■ **What you should do**
What are the lines, copied exactly, from the one containing "let* ifd := sys" through the last line of the records below, both included?

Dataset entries
(** Whether the path is internal, and [relative_path]. *)
Definition relativize_path (raw_path : str) (resolve_last_link : bool) (p : process K) : res (bool * str) :=
  let c := ctx p in
  let raw_path := cstr raw_path in
  assert_ (interception_enabled_ c)
  (assert_ (bool_decide (mountdir_ c <> []))
  (path ← (if decide (front raw_path <> sep) then prepend_path (cwd_ c) raw_path else Ok raw_path);
   match resolve_here p path resolve_last_link with
   | Ok (Some (r, b)) => Ok (b, r)
   | Ok None => Trap
   | Throw e => Throw e
   | Trap => Trap
   end)).

(** ** Internal descriptors *)

Definition MIN_INTERNAL_FD : Z := MAX_OPEN_FDS - Z.of_nat MAX_INTERNAL_FDS.

(** [bitset::_Find_first]. *)
Definition find_first (b : list bool) : option nat := fst <$> list_find (fun x => x = true) b.

(** [bitset::set(pos, v)] throws outside the bitset. *)
Definition bit_set (b : list bool) (pos : Z) (v : bool) : res (list bool) :=
  if (0 <=? pos) && (pos <? Z.of_nat (length b)) then Ok (<[Z.to_nat pos := v]> b) else Throw OutOfRange.

Definition register_internal_fd (fd : Z) : M (process K) Z :=
  m_assert (0 <=? fd) ;;;
  let* c := m_gets ctx in
  if negb (internal_fds_must_relocate_ c) then
    m_assert (MIN_INTERNAL_FD <=? fd) ;;;
    let* fds := m_lift (bit_set (internal_fds_ c) (fd - MIN_INTERNAL_FD) false) in
    with_ctx (set_internal_fds fds) ;;;
    m_ret fd
  else
    match find_first (internal_fds_ c) with
    | None => m_throw RuntimeError
    | Some pos =>
        with_ctx (set_internal_fds (<[pos := false]> (internal_fds_ c))) ;;;
        let* ifd := sys (SYS_dup3 fd (Z.of_nat pos + MIN_INTERNAL_FD) O_CLOEXEC) in
        m_assert (syscall_error_code ifd =? 0) ;;;
        sys (SYS_close fd) ;;;
        m_ret ifd
    end.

■ **Exercise solution**
        let* ifd := sys (SYS_dup3 fd (Z.of_nat pos + MIN_INTERNAL_FD) O_CLOEXEC) in
        m_assert (syscall_error_code ifd =? 0) ;;;
        sys (SYS_close fd) ;;;
        m_ret ifd
    end.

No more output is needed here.